Nous finissons notre café touristique et nous allons longer le Front de mer et faire le plein de “bouhriture”. Suédois, Allemands, Anglais, Américains... toutes les nationalités sont sur le Front (sans jeu de mots). Mais toutes ces nationalités sont insignifiantes en nombre devant la “quantité industrielle” des ressortissants des états annabi, skikdi, guelmi, algérois... En se croirait aux Etats-Unis d’Algérie. C’était justement la petite fausse note qui nous donnait l’impression d’être toujours en Algérie.
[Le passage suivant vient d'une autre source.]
(** * secure-grpc: the Adder server and its client

    A shallow embedding of [src/server.py] and [src/client.py].  Both
    programs are straight-line Python over a handful of effects: reading
    credential files, printing, drawing random numbers and driving the gRPC
    runtime.  The effects are threaded through one state-and-exception
    monad over a [World]; every effect that a property can observe is
    appended to the world's [trace], in program order. *)

From Stdlib Require Import ZArith List String Lia.
From Stdlib.Strings Require Import Byte.
From stdpp Require Import base option list gmap strings pretty.

Local Open Scope string_scope.
Local Open Scope list_scope.

(** ** Messages of the service definition *)

Module adder_pb2.

(** Modelled from the spec: the generated module [adder_pb2] is not part
    of the sources.  The spec gives the request as two signed integers
    and the reply as one signed integer and fixes no width, so the fields
    are Python integers. *)
Record AddRequest := mkAddRequest { a : Z; b : Z }.

Record AddReply := mkAddReply { sum : Z }.

(** Modelled from the spec: the representable range of the schema's signed
    integer type.  The width [bits] is a parameter, since the schema is
    not part of the sources; the signed types of the schema language have
    32 or 64 bits. *)
Definition representable (bits : Z) (z : Z) : bool :=
  (- 2 ^ (bits - 1) <=? z)%Z && (z <? 2 ^ (bits - 1))%Z.

End adder_pb2.
Export adder_pb2.

(** ** The gRPC objects the two programs build *)

Abbreviation bytes := (list byte).

Module grpc.

(** [grpc.ssl_channel_credentials(root_certificates=None,
    private_key=None, certificate_chain=None)]: a call site passes
    [None] for each argument it omits. *)
Record ChannelCredentials := ssl_channel_credentials {
  root_certificates : option bytes;
  private_key : option bytes;
  certificate_chain : option bytes }.

(** [grpc.ssl_server_credentials(private_key_certificate_chain_pairs,
    root_certificates=None, require_client_auth=False)]: a call site
    passes the defaults for the keyword arguments it omits. *)
Record ServerCredentials := ssl_server_credentials {
  private_key_certificate_chain_pairs : list (bytes * bytes);
  client_root_certificates : option bytes;
  require_client_auth : bool }.

Inductive Channel :=
| insecure (target : string)
| secure (target : string) (credentials : ChannelCredentials).

End grpc.
Export grpc.

(** ** The process and its effects *)

Inductive exn :=
| AssertionError (line : nat)        (* the source line of the [assert] *)
| FileNotFoundError (name : string)
| PermissionError (name : string)
| ValueError
| RpcError (code : string).           (* grpc.aio.AioRpcError, by status code *)

Inductive file :=
| Readable (content : bytes)
| Unreadable.

Inductive event :=
| EvOpen (name : string)                      (* open(name, "br").read() *)
| EvPrint (line : string)
| EvChannel (ch : Channel)                    (* a channel is constructed *)
| EvAdd (request : AddRequest)                (* the request leaves the stub *)
| EvReply (reply : AddReply)                  (* the awaited reply arrives *)
| EvClose                                     (* channel.close() *)
| EvInsecurePort (address : string)
| EvSecurePort (address : string) (credentials : ServerCredentials)
| EvServicer                                  (* the Adder handler is registered *)
| EvStart                                     (* server.start() *)
| EvWait.                                     (* server.wait_for_termination() *)

(** The world of one process.  [entropy] is the output stream of the
    random generator and [cursor] the number of draws taken so far;
    [remote] is whatever answers an Add call made over a given channel, a
    reply or the status code of a failed call;
    [store] is the Python-level mutable state (module globals, attributes
    of live objects such as the servicer). *)
Record World := mkWorld {
  fs : gmap string file;
  entropy : nat -> N;
  cursor : nat;
  remote : Channel -> AddRequest -> string + AddReply;
  store : gmap string Z;
  trace : list event }.

Definition log (evs : list event) (w : World) : World :=
  {| fs := fs w; entropy := entropy w; cursor := cursor w;
     remote := remote w; store := store w; trace := trace w ++ evs |}.

Definition advance (w : World) : World :=
  {| fs := fs w; entropy := entropy w; cursor := S (cursor w);
     remote := remote w; store := store w; trace := trace w |}.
Mais cette impression allait disparaître, dès que nous nous sommes engagés sur le terrain du tourisme archéologique. Il faut dire que pierres, vestiges et tout ce qui date d’avant J-C (et même après) n’intéresse pas nos concitoyens désespérément adeptes de la trempette et son corollaire le “gabrage”. Cependant, l’Algérien, cette autre espèce de l’humanité, a marqué Sousse de son grain de sel. Sans lui, la ville ne serait en fait qu’une cité fade où des touristes mal bronzés jubileraient  devant un quelconque produit artisanal. L’homo-algérianus a pour ainsi dire apporté un petit quelque chose de débraillé qui donne beaucoup de charme et de vie à Hadrumète. Le raï étouffe tous les autres genres musicaux qui essayent timidement d’intéresser. De temps à autres nous reconnaissons un véhicule immatriculé à la “djamahiria el libiya”. Sans qu’ils ne soient immatriculés sur le front, les libyens aussi sont reconnaissables. Leurs têtes ressemblent à celle de leur commandeur en chef. Et ils sont les seuls à se fringuer en noir et blanc, comme dans les années 70.
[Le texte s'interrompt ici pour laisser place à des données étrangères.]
Lemma impossible_tick_run (net : Remote) (w : World) (job : JobInProgress.t)
    (status : RequestStatusCheck.t) :
  inProgress w = Some job ->
  checkGenerationStatus net = ApiSuccess status ->
  RequestStatusCheck.is_possible status = false ->
  intervalCallback net w =
    Returned tt
      (record (MessageError generate_impossible)
         (set_inProgress None
            (set_database
               (DatabaseService.deleteInProgressJob job (database w))
               (record (DbDeleteInProgressJob job)
                  (record (ApiCancelJob job)
                     (set_requestStatus (Some status)
                        (record (ApiCheckGenerationStatus job) w))))))).
Proof.
  intros Hjob Hstatus Himpossible.
  unfold intervalCallback. run_method using Hjob.
  rewrite Hstatus. cbn. rewrite Himpossible.
  run_method using Hjob. reflexivity.
Qed.

Lemma waiting_tick_run (net : Remote) (w : World) (job : JobInProgress.t)
    (status : RequestStatusCheck.t) :
  inProgress w = Some job ->
  checkGenerationStatus net = ApiSuccess status ->
  RequestStatusCheck.is_possible status = true ->
  RequestStatusCheck.done status = false ->
  intervalCallback net w =
    Returned tt
      (set_requestStatus (Some status)
         (record (ApiCheckGenerationStatus job) w)).
Proof.
  intros Hjob Hstatus Hpossible Hdone.
  unfold intervalCallback. run_method using Hjob.
  rewrite Hstatus. cbn. rewrite Hpossible, Hdone. reflexivity.
Qed.

(** The done branch up to the download: status check, busy flag, result
    fetch, metadata lookup; then the download, and the clean-up on the job
    that is still held in memory. *)
Lemma done_tick_run (net : Remote) (w : World) (job : JobInProgress.t)
    (status : RequestStatusCheck.t) (res : RequestStatusFull.t) :
  inProgress w = Some job ->
  checkGenerationStatus net = ApiSuccess status ->
  RequestStatusCheck.is_possible status = true ->
  RequestStatusCheck.done status = true ->
  getGeneratedImageResult net = ApiSuccess res ->
  intervalCallback net w =
    (downloadImages net res
       (DatabaseService.getJobMetadata job (database w)) ;;
     database_deleteInProgressJob job ;;
     update (set_inProgress None) ;;
     update (set_loading false))
    (record (DbGetJobMetadata job)
       (record (ApiGetGeneratedImageResult job)
          (set_loading true
             (set_requestStatus (Some status)
                (record (ApiCheckGenerationStatus job) w))))).
Proof.
  intros Hjob Hstatus Hpossible Hdone Hres.
  unfold intervalCallback. run_method using Hjob.
  rewrite Hstatus. cbn. rewrite Hpossible, Hdone.
  run_method using Hjob. rewrite Hres. cbn.
  match goal with
  | |- context [downloadImages net res ?md ?w1] =>
      pose proof (downloadImages_frame net res md w1) as Hframe;
      destruct (downloadImages net res md w1) as [[] w2|e w2]
  end; cbn in *; [|reflexivity].
  destruct Hframe as (_ & Hin & _). rewrite Hjob in Hin.
  run_method using Hin. reflexivity.
Qed.

Lemma intervalCallback_branch (net : Remote) (w : World) :
  tick_branch net w (intervalCallback net w).
Proof.
  destruct (inProgress w) as [job|] eqn:Hjob.
  2: { rewrite (idle_tick_run net w Hjob). by constructor. }
  destruct (checkGenerationStatus net) as [status|err] eqn:Hstatus.
  2: { replace (intervalCallback net w) with
         (Returned tt
            (record (MessageError (api_error (message err) (rc err)))
               (record (ApiCheckGenerationStatus job) w)));
         [by constructor|].
       unfold intervalCallback. run_method using Hjob.
       rewrite Hstatus. reflexivity. }
  destruct (RequestStatusCheck.is_possible status) eqn:Hpossible.
  2: { rewrite (impossible_tick_run net w job status) by assumption.
       by constructor. }
  destruct (RequestStatusCheck.done status) eqn:Hdone.
  2: { rewrite (waiting_tick_run net w job status) by assumption.
       by constructor. }
  destruct (getGeneratedImageResult net) as [res|err] eqn:Hres.
  2: { replace (intervalCallback net w) with
         (Returned tt
            (set_loading false
               (record (MessageError (api_error (message err) (rc err)))
                  (record (ApiGetGeneratedImageResult job)
                     (set_loading true
                        (set_requestStatus (Some status)
                           (record (ApiCheckGenerationStatus job) w)))))));
         [by constructor|].
       unfold intervalCallback. run_method using Hjob.
       rewrite Hstatus. cbn. rewrite Hpossible, Hdone.
       run_method using Hjob. rewrite Hres. reflexivity. }
  rewrite (done_tick_run net w job status res) by assumption.
  by constructor.
Qed.

Arguments intervalCallback : simpl never.

(** ** The impossible branch *)

Example impossible_message_key :
  translation_key generate_impossible = "app.error.generate.impossible".
Proof. reflexivity. Qed.

(** C2.  A tick on an existing job whose status check answers
    [is_possible = false] returns normally after exactly the calls: status
    check, one cancellation, deletion of the persisted record, the
    "impossible" error, with no result fetch; the in-memory reference is
    cleared, the record is gone from the store, and whatever the remote
    side would answer later, later ticks do nothing at all. *)
Theorem impossible_tick_cancels_and_forgets
    (net : Remote) (w : World) (job : JobInProgress.t)
    (status : RequestStatusCheck.t) :
  inProgress w = Some job ->
  checkGenerationStatus net = ApiSuccess status ->
  RequestStatusCheck.is_possible status = false ->
  exists w',
    intervalCallback net w = Returned tt w'
    /\ calls_since w w' =
         [ApiCheckGenerationStatus job; ApiCancelJob job;
          DbDeleteInProgressJob job; MessageError generate_impossible]
    /\ count is_cancellation (calls_since w w') = 1%nat
    /\ count is_result_fetch (calls_since w w') = 0%nat
    /\ database w' = DatabaseService.deleteInProgressJob job (database w)
    /\ (forall j, j ∈ DatabaseService.jobs (database w') ->
          JobInProgress.id j <> JobInProgress.id job)
    /\ inProgress w' = None
    /\ result w' = result w
    /\ forall later, pollingLoop later w' = w'.
Proof.
  intros Hjob Hstatus Himpossible.
  eexists. split; [exact (impossible_tick_run net w job status
                            Hjob Hstatus Himpossible)|].
  split; [reduce_calls; reflexivity|].
  split; [reduce_calls; reflexivity|].
  split; [reduce_calls; reflexivity|].
  cbn. repeat split.
  - intros j Hin. apply list_elem_of_filter in Hin. tauto.
  - induction later as [|n later IH]; [reflexivity|]. cbn [pollingLoop].
    rewrite idle_tick_run by reflexivity. exact IH.
Qed.

Lemma impossible_tick_witness :
  inProgress Sample.polling = Some Sample.job
  /\ checkGenerationStatus Sample.net_impossible = ApiSuccess Sample.impossible
  /\ RequestStatusCheck.is_possible Sample.impossible = false
  /\ exists w',
       intervalCallback Sample.net_impossible Sample.polling = Returned tt w'
       /\ calls_since Sample.polling w' =
            [ApiCheckGenerationStatus Sample.job; ApiCancelJob Sample.job;
             DbDeleteInProgressJob Sample.job;
             MessageError generate_impossible]
       /\ count is_cancellation (calls_since Sample.polling w') = 1%nat
       /\ count is_result_fetch (calls_since Sample.polling w') = 0%nat
       /\ database w' =
            DatabaseService.deleteInProgressJob Sample.job
              (database Sample.polling)
       /\ (forall j, j ∈ DatabaseService.jobs (database w') ->
             JobInProgress.id j <> JobInProgress.id Sample.job)
       /\ inProgress w' = None
       /\ result w' = result Sample.polling
       /\ forall later, pollingLoop later w' = w'.
Proof.
  split; [reflexivity|]. split; [reflexivity|]. split; [reflexivity|].
  apply (impossible_tick_cancels_and_forgets
           Sample.net_impossible Sample.polling Sample.job Sample.impossible);
    reflexivity.
Defined.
Notre première sortie a été prospective. Après un dîner bien mérité et une balade nocturne sur la plage, nous rejoignons notre appartement aux environs de minuit. 
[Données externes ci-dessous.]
(** * ai-agent-builder: the Gemini content service and the model test route

    A shallow embedding of [GeminiContentService] (constructor, session
    lookup, chat orchestration, prompt assembly, suggestion extraction) and
    of the [POST /test-model/:modelId] handler, with the properties of the
    message log, of the error paths and of the suggestion heuristic. *)

From Stdlib Require Import ZArith NArith QArith List String Ascii Bool Lia.
From Stdlib Require Import DecimalString.
From stdpp Require Import base option list strings gmap.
La grasse matinée dure au-delà de midi.  Bain,  café et sortie. Direction la plage. Celle où nous sommes allés est “la propriété” d’un palace. Il fallait donc payer le droit de trempette. Nous n’avons pas le choix n’étant pas équipés pour changer de plage. L’eau est bonne. Le soleil un peu trop fort à cette heure-ci de la journée. De temps à autres de jeunes Tunisiens proposent des chichis, des canettes de soda et même des fruits. L’état d’esprit serait plutôt favorable à quelques canettes de bières bien fraîches. Mais, il fallait y penser avant.